* _Supplied material_:
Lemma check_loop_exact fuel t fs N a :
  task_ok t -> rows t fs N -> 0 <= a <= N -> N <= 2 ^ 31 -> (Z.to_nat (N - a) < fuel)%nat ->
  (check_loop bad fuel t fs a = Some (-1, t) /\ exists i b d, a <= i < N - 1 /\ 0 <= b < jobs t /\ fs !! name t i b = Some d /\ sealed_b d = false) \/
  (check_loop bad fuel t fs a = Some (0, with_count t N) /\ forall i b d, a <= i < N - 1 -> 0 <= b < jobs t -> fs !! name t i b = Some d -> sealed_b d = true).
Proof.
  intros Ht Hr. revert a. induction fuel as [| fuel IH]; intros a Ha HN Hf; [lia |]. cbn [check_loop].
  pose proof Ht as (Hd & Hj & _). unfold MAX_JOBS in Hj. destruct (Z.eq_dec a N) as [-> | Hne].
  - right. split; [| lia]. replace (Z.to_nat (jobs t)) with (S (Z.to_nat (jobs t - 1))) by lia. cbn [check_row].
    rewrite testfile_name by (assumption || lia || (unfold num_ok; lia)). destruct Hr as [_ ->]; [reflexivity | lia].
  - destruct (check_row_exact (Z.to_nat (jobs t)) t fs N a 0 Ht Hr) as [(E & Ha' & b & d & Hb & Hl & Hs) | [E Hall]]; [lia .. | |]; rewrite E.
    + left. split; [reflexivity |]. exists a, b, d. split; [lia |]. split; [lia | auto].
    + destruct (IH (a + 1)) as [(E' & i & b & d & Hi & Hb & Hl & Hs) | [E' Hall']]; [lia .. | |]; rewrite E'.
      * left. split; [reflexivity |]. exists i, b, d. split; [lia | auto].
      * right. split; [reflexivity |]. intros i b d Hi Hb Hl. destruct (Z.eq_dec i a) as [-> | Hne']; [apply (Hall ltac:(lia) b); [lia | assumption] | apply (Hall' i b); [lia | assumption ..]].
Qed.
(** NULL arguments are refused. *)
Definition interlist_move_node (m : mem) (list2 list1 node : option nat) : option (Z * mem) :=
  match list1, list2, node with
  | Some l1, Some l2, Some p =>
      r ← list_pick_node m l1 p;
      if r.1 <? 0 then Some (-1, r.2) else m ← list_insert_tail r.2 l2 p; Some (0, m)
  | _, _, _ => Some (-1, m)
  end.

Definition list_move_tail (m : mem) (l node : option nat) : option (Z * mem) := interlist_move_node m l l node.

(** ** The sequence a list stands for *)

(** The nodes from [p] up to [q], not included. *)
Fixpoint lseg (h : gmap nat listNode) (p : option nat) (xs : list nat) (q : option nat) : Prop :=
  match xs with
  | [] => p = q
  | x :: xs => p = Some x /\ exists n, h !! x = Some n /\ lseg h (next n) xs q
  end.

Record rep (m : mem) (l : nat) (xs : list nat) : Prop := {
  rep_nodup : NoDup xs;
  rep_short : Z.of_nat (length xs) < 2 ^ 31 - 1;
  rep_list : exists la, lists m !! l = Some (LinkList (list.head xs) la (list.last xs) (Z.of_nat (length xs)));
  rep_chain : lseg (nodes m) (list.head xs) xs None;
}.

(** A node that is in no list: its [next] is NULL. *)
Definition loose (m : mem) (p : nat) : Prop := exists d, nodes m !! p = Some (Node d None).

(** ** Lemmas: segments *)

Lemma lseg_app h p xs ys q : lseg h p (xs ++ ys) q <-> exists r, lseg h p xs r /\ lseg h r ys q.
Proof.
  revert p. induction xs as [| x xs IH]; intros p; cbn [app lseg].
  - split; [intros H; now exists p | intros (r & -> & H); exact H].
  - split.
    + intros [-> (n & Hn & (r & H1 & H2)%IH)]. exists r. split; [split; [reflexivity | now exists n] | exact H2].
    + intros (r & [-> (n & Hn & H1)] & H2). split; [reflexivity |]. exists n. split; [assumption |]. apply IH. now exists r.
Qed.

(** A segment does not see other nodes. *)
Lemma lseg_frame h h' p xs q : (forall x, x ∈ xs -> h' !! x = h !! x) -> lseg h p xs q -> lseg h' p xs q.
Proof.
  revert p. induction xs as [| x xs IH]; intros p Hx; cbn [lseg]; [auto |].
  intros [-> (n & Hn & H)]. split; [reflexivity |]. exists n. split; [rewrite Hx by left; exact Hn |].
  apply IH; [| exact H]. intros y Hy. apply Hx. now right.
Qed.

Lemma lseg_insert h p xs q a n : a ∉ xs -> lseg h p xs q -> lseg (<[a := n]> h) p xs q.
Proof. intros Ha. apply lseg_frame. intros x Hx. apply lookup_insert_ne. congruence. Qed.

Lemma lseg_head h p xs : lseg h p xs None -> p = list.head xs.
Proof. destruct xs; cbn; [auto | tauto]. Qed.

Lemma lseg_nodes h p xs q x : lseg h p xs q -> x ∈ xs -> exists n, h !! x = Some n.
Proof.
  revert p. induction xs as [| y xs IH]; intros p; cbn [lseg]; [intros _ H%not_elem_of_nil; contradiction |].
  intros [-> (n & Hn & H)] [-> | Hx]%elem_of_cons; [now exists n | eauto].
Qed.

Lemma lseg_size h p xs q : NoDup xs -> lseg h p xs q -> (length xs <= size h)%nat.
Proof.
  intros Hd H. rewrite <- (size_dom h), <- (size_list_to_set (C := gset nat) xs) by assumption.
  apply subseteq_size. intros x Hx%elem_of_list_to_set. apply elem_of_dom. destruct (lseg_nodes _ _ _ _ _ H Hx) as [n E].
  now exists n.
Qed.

* _Task item_:
All lines above from the line with "(** NULL arguments are refused. *)" through the line with "(** A node that", both included, are to be set down exactly, with nothing else.

* _Output for this task_:
(** NULL arguments are refused. *)
Definition interlist_move_node (m : mem) (list2 list1 node : option nat) : option (Z * mem) :=
  match list1, list2, node with
  | Some l1, Some l2, Some p =>
      r ← list_pick_node m l1 p;
      if r.1 <? 0 then Some (-1, r.2) else m ← list_insert_tail r.2 l2 p; Some (0, m)
  | _, _, _ => Some (-1, m)
  end.

Definition list_move_tail (m : mem) (l node : option nat) : option (Z * mem) := interlist_move_node m l l node.

(** ** The sequence a list stands for *)

(** The nodes from [p] up to [q], not included. *)
Fixpoint lseg (h : gmap nat listNode) (p : option nat) (xs : list nat) (q : option nat) : Prop :=
  match xs with
  | [] => p = q
  | x :: xs => p = Some x /\ exists n, h !! x = Some n /\ lseg h (next n) xs q
  end.

Record rep (m : mem) (l : nat) (xs : list nat) : Prop := {
  rep_nodup : NoDup xs;
  rep_short : Z.of_nat (length xs) < 2 ^ 31 - 1;
  rep_list : exists la, lists m !! l = Some (LinkList (list.head xs) la (list.last xs) (Z.of_nat (length xs)));
  rep_chain : lseg (nodes m) (list.head xs) xs None;
}.

(** A node that is in no list: its [next] is NULL. *)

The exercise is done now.